(** The merge pass keeps the items well-formed. *)
Lemma merge_items_wf store items :
  wf store items ->
  wf (fst (merge_items store false items)) (snd (merge_items store false items)).
Proof.
  intros [Hnd Hok]. split.
  - eapply sublist_NoDup; [exact Hnd|].
    apply data_refs_sublist, merge_items_sublist.
  - rewrite (items_ok_types store) by (intros r; apply merge_items_types).
    eapply items_ok_sublist; [apply merge_items_sublist|exact Hok].
Qed.

(** After the merge pass no two data items are adjacent. *)
Lemma merge_items_separated items : forall store b,
  separated (snd (merge_items store b items)) = true /\
  (b = true -> starts_data (snd (merge_items store b items)) = false).
Proof.
  induction items as [|[z|e] tl IH]; intros store b; simpl.
  - auto.
  - destruct b; [apply IH|].
    match goal with
    | |- context [merge_items ?s true tl] =>
        specialize (IH s true); destruct (merge_items s true tl)
    end.
    destruct IH as [IH1 IH2]. simpl in *. split; [|discriminate].
    rewrite (IH2 eq_refl), IH1. reflexivity.
  - specialize (IH store false). destruct (merge_items store false tl).
    destruct IH as [IH1 _]. simpl in *. auto.
Qed.

(** On such items the merge pass does nothing. *)
Lemma merge_items_id items : forall store b,
  separated items = true ->
  (b = true -> starts_data items = false) ->
  merge_items store b items = (store, items).
Proof.
  induction items as [|[z|e] tl IH]; intros store b Hsep Hb; simpl.
  - reflexivity.
  - destruct b; [specialize (Hb eq_refl); discriminate|].
    simpl in Hsep. apply andb_true_iff in Hsep as [Hh Hsep].
    apply negb_true_iff in Hh.
    rewrite (IH _ true Hsep (fun _ => Hh)).
    destruct tl as [|[z'|e'] tl']; try reflexivity. discriminate.
  - simpl in Hsep. rewrite (IH store false Hsep ltac:(discriminate)).
    reflexivity.
Qed.

(** *** The merge pass around one maximal run *)

Lemma data_refs_app l1 l2 : data_refs (l1 ++ l2) = data_refs l1 ++ data_refs l2.
Proof.
  induction l1 as [|[z|e] l1 IH]; simpl; rewrite ?IH; reflexivity.
Qed.

Lemma data_refs_map rest : data_refs (map IData rest) = rest.
Proof. induction rest as [|z rest IH]; simpl; rewrite ?IH; reflexivity. Qed.

Lemma events_of_app l1 l2 : events_of (l1 ++ l2) = events_of l1 ++ events_of l2.
Proof.
  induction l1 as [|it l1 IH]; simpl; rewrite ?IH, ?app_assoc; reflexivity.
Qed.

(** The items the merge pass leaves do not depend on the store. *)
Lemma merge_items_snd items : forall s s' b,
  snd (merge_items s b items) = snd (merge_items s' b items).
Proof.
  induction items as [|[z|e] tl IH]; intros s s' b; simpl.
  - reflexivity.
  - destruct b; [apply IH|].
    match goal with
    | |- (let '(_, _) := merge_items ?s1 true tl in _).2
         = (let '(_, _) := merge_items ?s2 true tl in _).2 =>
        specialize (IH s1 s2 true);
        destruct (merge_items s1 true tl), (merge_items s2 true tl)
    end.
    simpl in *. congruence.
  - specialize (IH s s' false).
    destruct (merge_items s false tl), (merge_items s' false tl).
    simpl in *. congruence.
Qed.

Lemma ends_data_cons it l :
  l <> [] -> ends_data (it :: l) = ends_data l.
Proof. destruct l; [congruence|reflexivity]. Qed.

Lemma ends_data_nonempty z l : ends_data (IData z :: l) = false -> l <> [].
Proof. destruct l; [discriminate|discriminate]. Qed.

Lemma run_last_app z l X :
  ends_data l = false -> l <> [] -> run_last z (l ++ X) = run_last z l.
Proof.
  revert z. induction l as [|[z'|e] l IH]; intros z Hend Hne.
  - congruence.
  - simpl. pose proof (ends_data_nonempty _ _ Hend) as Hl.
    rewrite ends_data_cons in Hend by exact Hl. apply IH; assumption.
  - reflexivity.
Qed.

(** A list that does not end inside a run is merged on its own. *)
Lemma merge_items_app before X : forall store b,
  ends_data before = false ->
  (before = [] -> b = false) ->
  merge_items store b (before ++ X)
  = (fst (merge_items (fst (merge_items store b before)) false X),
     snd (merge_items store b before)
     ++ snd (merge_items (fst (merge_items store b before)) false X)).
Proof.
  induction before as [|[z|e] before IH]; intros store b Hend Hb.
  - rewrite (Hb eq_refl). simpl.
    destruct (merge_items store false X). reflexivity.
  - pose proof (ends_data_nonempty _ _ Hend) as Hne.
    rewrite ends_data_cons in Hend by exact Hne.
    simpl. destruct b.
    + apply IH; [exact Hend|congruence].
    + assert (Hst : match before ++ X with
                    | IData _ :: _ =>
                        copy_end store z (run_last z (before ++ X))
                    | _ => store
                    end
                    = match before with
                      | IData _ :: _ => copy_end store z (run_last z before)
                      | _ => store
                      end).
      { rewrite run_last_app by assumption.
        destruct before as [|[z'|e'] before']; [congruence| |]; reflexivity. }
      rewrite Hst.
      rewrite IH by (exact Hend || congruence).
      destruct (merge_items _ true before) as [s1 r1]. simpl.
      reflexivity.
  - simpl.
    assert (Hend' : ends_data before = false)
      by (destruct before; [reflexivity|exact Hend]).
    rewrite IH by (exact Hend' || reflexivity).
    destruct (merge_items store false before) as [s1 r1]. simpl. reflexivity.
Qed.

#### [WORK TO COMPLETE]
Please copy, exactly as written, every line in the listing above from the line with "true tl] =>" up to and including the line with "separated items = true ->".

#### [WRITTEN SOLUTION]
    | |- context [merge_items ?s true tl] =>
        specialize (IH s true); destruct (merge_items s true tl)
    end.
    destruct IH as [IH1 IH2]. simpl in *. split; [|discriminate].
    rewrite (IH2 eq_refl), IH1. reflexivity.
  - specialize (IH store false). destruct (merge_items store false tl).
    destruct IH as [IH1 _]. simpl in *. auto.
Qed.

(** On such items the merge pass does nothing. *)
Lemma merge_items_id items : forall store b,
  separated items = true ->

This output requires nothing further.